Major investment income tax reforms welcomed
Revenue Minister Peter Dunne has welcomed the passage last night of law changes reforming New Zealand’s investment tax rules.
"The main purpose of the Taxation (Savings Investment and Miscellaneous Provisions) Bill is to promote greater fairness in the tax rules for all investors. These new rules offer clear solutions to a number of long-standing problems with the investment tax rules," Mr Dunne said
"In particular, it removes the problem of lower-income earners being over-taxed on their earnings through managed funds and the over-taxation of managed funds' investments compared with individuals.
"This is a significant milestone in the lead-up to KiwiSaver next year, because managed funds will be the first investment choice for many thousands of ordinary investors who will be entering the scheme," Mr Dunne said.
"It is important for these investors – many of whom will be new to investment saving – to be taxed at their correct personal tax rate.
"The second part of the investment reforms deals with the taxation of income from offshore portfolio share investments.
"The basis of this reform is that New Zealanders should pay tax on their investment income whether it comes from New Zealand or overseas. The old rules allowed individuals who invested directly in the eight so-called "grey list" countries such as the US and the UK to pay little or no tax in New Zealand on their investment income, because companies in those countries often pay low or no taxable dividends.
"On the other hand, investors in shares in other countries such as India or Singapore have been fully taxed on their income. The new rules remove the bias in favour of investing in certain countries rather than others for tax reasons.
"The new rules will benefit ordinary New Zealanders saving through managed funds by:
- taxing their savings at their actual tax rate – for example, 19.5%, and not 33%;
- making capital gains on Australasian shares tax-free – they are currently taxable if made via a fund; and
- applying the 5% fair dividend rate method to non-Australasian shares – funds are now normally taxed on capital gains plus dividends.
"These changes are important to make KiwiSaver work, because they remove tax penalties from investing in a managed fund.
"In addition to the measures contained in the bill, the Minister of Finance and I recently announced that the KiwiSaver tax exemption for employer contributions will be extended to other registered superannuation schemes. Again, this is a significant step forward in helping New Zealanders to save for their futures.
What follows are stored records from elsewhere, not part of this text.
(** * GroundStation backend: schema library and HTTP gateway

    A shallow embedding of [server/models.py] (the pydantic schema
    library) and of [server/app.py] (logging bootstrap, cross-origin
    policy, exception handlers and the enabled routes), followed by the
    properties proved about them. *)

From Stdlib Require Import ZArith QArith List Bool Lia.
From stdpp Require Import base option strings list gmap.

Local Open Scope string_scope.
Local Open Scope list_scope.
Local Open Scope Z_scope.

(* ===================================================================== *)
(** * Python values                                                      *)
(* ===================================================================== *)

(** A Python [float] is an IEEE-754 double: a finite number, one of the two
    infinities, or NaN. Every finite double is a rational and the schema
    only ever compares a value with an integer literal, which is exact, so
    the finite case carries the rational it denotes. A Python [int] is
    unbounded: [Z]. *)
Inductive pyfloat : Type :=
  | Finite (q : Q)
  | PosInf
  | NegInf
  | NaN.

Definition Qlt_bool (x y : Q) : bool := negb (Qle_bool y x).

(** The four comparisons [v > b], [v >= b], [v < b], [v <= b] of a value
    with an integer literal [b]. *)
Class PyNumber (A : Type) : Type := {
  num_gt : A -> Z -> bool;
  num_ge : A -> Z -> bool;
  num_lt : A -> Z -> bool;
  num_le : A -> Z -> bool
}.

#[export] Instance int_PyNumber : PyNumber Z := {|
  num_gt v b := b <? v;
  num_ge v b := b <=? v;
  num_lt v b := v <? b;
  num_le v b := v <=? b
|}.

(** IEEE comparisons: every comparison with NaN is false; [+inf] is above
    and [-inf] below every integer. *)
#[export] Instance float_PyNumber : PyNumber pyfloat := {|
  num_gt v b :=
    match v with
    | Finite q => Qlt_bool (inject_Z b) q
    | PosInf => true
    | NegInf | NaN => false
    end;
  num_ge v b :=
    match v with
    | Finite q => Qle_bool (inject_Z b) q
    | PosInf => true
    | NegInf | NaN => false
    end;
  num_lt v b :=
    match v with
    | Finite q => Qlt_bool q (inject_Z b)
    | NegInf => true
    | PosInf | NaN => false
    end;
  num_le v b :=
    match v with
    | Finite q => Qle_bool q (inject_Z b)
    | NegInf => true
    | PosInf | NaN => false
    end
|}.

(** [float(z)], the float an integer converts to. The conversion is exact
    up to 2^53 in magnitude, which covers every integer that a float field
    with an upper bound accepts; the rounding of larger integers is not
    modelled. *)
Definition float_of_Z (z : Z) : pyfloat := Finite (inject_Z z).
"This development, together with the new rules for the taxation of managed funds and offshore portfolio investment in shares will make for a much fairer and more consistent set of tax rules for New Zealand investors," said Mr Dunne.
Other tax measures included in the bill are:
- Changes to the employer superannuation contribution rules to ensure employer superannuation contributions are taxed at the correct marginal rate for each employee and to minimise the potential for taxpayers to use excessive "salary sacrifice" as a means of paying less tax.
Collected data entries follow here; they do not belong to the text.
Lemma validate_protected_queries_returns (compiled : list Pattern) (queries : list query) :
  ¬ raises (validate_protected_queries apps match_fence_query compiled queries) →
  validate_protected_queries apps match_fence_query compiled queries = Return ().
Proof.
  destruct (validate_protected_queries _ _ _ _) as [[]|e]; [done|].
  intros Hno. destruct Hno. by exists e.
Qed.

Lemma validate_protected_queries_error
    (compiled : list Pattern) (queries : list query) (e : scan_error) :
  fence_operations_valid match_fence_query queries →
  Forall is_Some queries →
  validate_protected_queries apps match_fence_query compiled queries = Raise e →
  is_unfenced_error e.
Proof.
  intros Hvalid Htext. unfold validate_protected_queries.
  destruct (scan_queries _ _ _ _ _ _) as [st|e'] eqn:Hscan; [done|].
  intros [= <-]. by eapply scan_queries_error.
Qed.

(** C8.  For every statement log, logs with unmatched end markers included,
    the fence depth kept by [validate_protected_queries] is never negative:
    it is at least 0 before the first statement and after every statement
    the scan reaches.  An end marker met at depth 0 leaves the depth at 0. *)
Theorem fence_depth_never_negative (compiled : list Pattern) (queries : list query) :
  Forall (λ depth, 0 ≤ depth) (fence_depth_trace apps match_fence_query compiled queries)
  ∧ (∀ (st : scan_state) (index : Z) (sql : string),
       match_fence_query sql = Some "end" → fence_depth st = 0 →
       ∃ st', scan_fence match_fence_query st index sql = Return st' ∧ fence_depth st' = 0).
Proof.
  split.
  - unfold fence_depth_trace. constructor; [done|]. by apply fence_depths_nonneg.
  - intros st index sql Hend Hzero. unfold scan_fence. rewrite Hend. simpl.
    eexists. split; [done|]. simpl. lia.
Qed.

Lemma example_log_valid (start_marker end_marker sql : string) (queries : list query) :
  match_fence_query start_marker = Some "start" →
  match_fence_query end_marker = Some "end" →
  match_fence_query sql = None →
  queries ⊆ [Some start_marker; Some end_marker; Some sql] →
  fence_operations_valid match_fence_query queries.
Proof.
  intros Hstart Hend Hsql Hsub sql' operation Hin Hmatch.
  apply Hsub in Hin. set_unfold in Hin.
  destruct Hin as [[= ->]|[[= ->]|[[= ->]|[]]]]; rewrite Hmatch in *; naive_solver.
Qed.

(** C1, as the code has it.  For every ordered statement log whose fence
    markers are starts and ends, [validate_protected_queries] raises if and
    only if some statement matching a protected pattern occurs while the
    fence depth, computed in order and counting the statement's own marker,
    is 0 at that statement; when every record of the log has a text, what is
    raised is the error of the protected operation.  With the table name
    between double quotes, as the protected patterns require: the log
    [start, delete, end] raises nothing, the log [delete] raises, and in
    [start, delete, end, delete] the second delete raises while the first
    does not. *)
Theorem unfenced_protected_operation_raises
    (compiled : list Pattern) (queries : list query) (start_marker end_marker : string) :
  fence_operations_valid match_fence_query queries →
  get_protected_operations apps compiled = get_protected_operations apps [] →
  match_fence_query start_marker = Some "start" →
  match_fence_query end_marker = Some "end" →
  match_fence_query delete_user = None →
  is_protected apps compiled end_marker = false →
  let validate := validate_protected_queries apps match_fence_query compiled in
  let fenced := [Some start_marker; Some delete_user; Some end_marker] in
  (raises (validate queries) ↔ ∃ i, unfenced_at apps match_fence_query compiled queries i)
  ∧ (Forall is_Some queries → ∀ e, validate queries = Raise e → is_unfenced_error e)
  ∧ validate fenced = Return ()
  ∧ (∃ e, validate [Some delete_user] = Raise e ∧ is_unfenced_error e)
  ∧ (∃ e, validate (fenced ++ [Some delete_user]) = Raise e ∧ is_unfenced_error e)
  ∧ ¬ unfenced_at apps match_fence_query compiled (fenced ++ [Some delete_user]) 1
  ∧ unfenced_at apps match_fence_query compiled (fenced ++ [Some delete_user]) 3.
Proof.
  intros Hvalid Hcompiled Hstart Hend Hdelete Hend_free validate fenced.
  assert (is_protected apps compiled delete_user = true) as Hprotected.
  { unfold is_protected. rewrite Hcompiled. by apply protected_by_name_protected. }
  assert (∀ depth, fence_depth_after match_fence_query depth (Some start_marker) = depth + 1)
    as Hafter_start.
  { intros depth. unfold fence_depth_after. by rewrite Hstart. }
  assert (∀ depth, fence_depth_after match_fence_query depth (Some end_marker)
                   = Z.max (depth - 1) 0) as Hafter_end.
  { intros depth. unfold fence_depth_after. by rewrite Hend. }
  assert (∀ depth, fence_depth_after match_fence_query depth (Some delete_user) = depth)
    as Hafter_delete.
  { intros depth. unfold fence_depth_after. by rewrite Hdelete. }
  assert (∀ log, log ⊆ [Some start_marker; Some end_marker; Some delete_user] →
                 fence_operations_valid match_fence_query log) as Hlog.
  { intros log. by apply example_log_valid. }
  assert (∀ log e, log ⊆ [Some start_marker; Some end_marker; Some delete_user] →
                   validate log = Raise e → is_unfenced_error e) as Herror.
  { intros log e Hsub. apply validate_protected_queries_error; [by apply Hlog|].
    apply Forall_forall. intros query Hin. apply Hsub in Hin. set_unfold in Hin.
    destruct Hin as [->|[->|[->|[]]]]; by eexists. }
  assert (unfenced_at apps match_fence_query compiled (fenced ++ [Some delete_user]) 3)
    as Hsecond.
  { exists delete_user. split_and!; [done|done|].
    unfold fence_depth_at. simpl.
    rewrite Hafter_start, Hafter_delete, Hafter_end, Hafter_delete. lia. }
  split_and!.
  - by apply validate_protected_queries_raises.
  - intros Htext e. by apply validate_protected_queries_error.
  - apply validate_protected_queries_returns.
    rewrite validate_protected_queries_raises by (apply Hlog; set_solver).
    intros [i (sql & Hi & Hprot & Hdepth)]. unfold fence_depth_at in Hdepth.
    destruct i as [|[|[|i]]]; simpl in Hi, Hdepth; try done; injection Hi as <-.
    + rewrite Hafter_start in Hdepth. lia.
    + rewrite Hafter_start, Hafter_delete in Hdepth. lia.
    + congruence.
  - destruct (validate [Some delete_user]) as [[]|e] eqn:Hrun.
    + exfalso. apply (not_raises_return (E:=scan_error) ()). rewrite <- Hrun.
      apply validate_protected_queries_raises; [apply Hlog; set_solver|].
      exists 0%nat, delete_user. split_and!; [done|done|].
      unfold fence_depth_at. simpl. by rewrite Hafter_delete.
    + exists e. split; [done|]. eapply Herror; [|done]. set_solver.
  - destruct (validate (fenced ++ [Some delete_user])) as [[]|e] eqn:Hrun.
    + exfalso. apply (not_raises_return (E:=scan_error) ()). rewrite <- Hrun.
      apply validate_protected_queries_raises; [apply Hlog; set_solver|].
      by exists 3%nat.
    + exists e. split; [done|]. eapply Herror; [|done]. set_solver.
  - intros (sql & Hi & _ & Hdepth). unfold fence_depth_at in Hdepth. simpl in Hdepth.
    rewrite Hafter_start, Hafter_delete in Hdepth. lia.
  - done.
Qed.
- Changes to the tax rules on Australian superannuation funds to resolve compliance problems for people who have interests in these funds and to remove an associated potential tax disincentive for skilled people to come to New Zealand to work.
- Changes to the tax treatment expenditure on geothermal wells, to remove uncertainty about the deductibility of capital losses arising from failed wells drilled in New Zealand. The new rules will also allow taxpayers to depreciate geothermal wells drilled or acquired between 1 April 2003 and 16 May 2006 and not yet in service from the beginning of the 2006 income year.
- Changes to the tax exemption on income tax for operational allowances paid to military personnel on specified missions in designated operational areas. The exemption has been extended to apply to similar allowances paid to New Zealand police personnel serving in operational areas.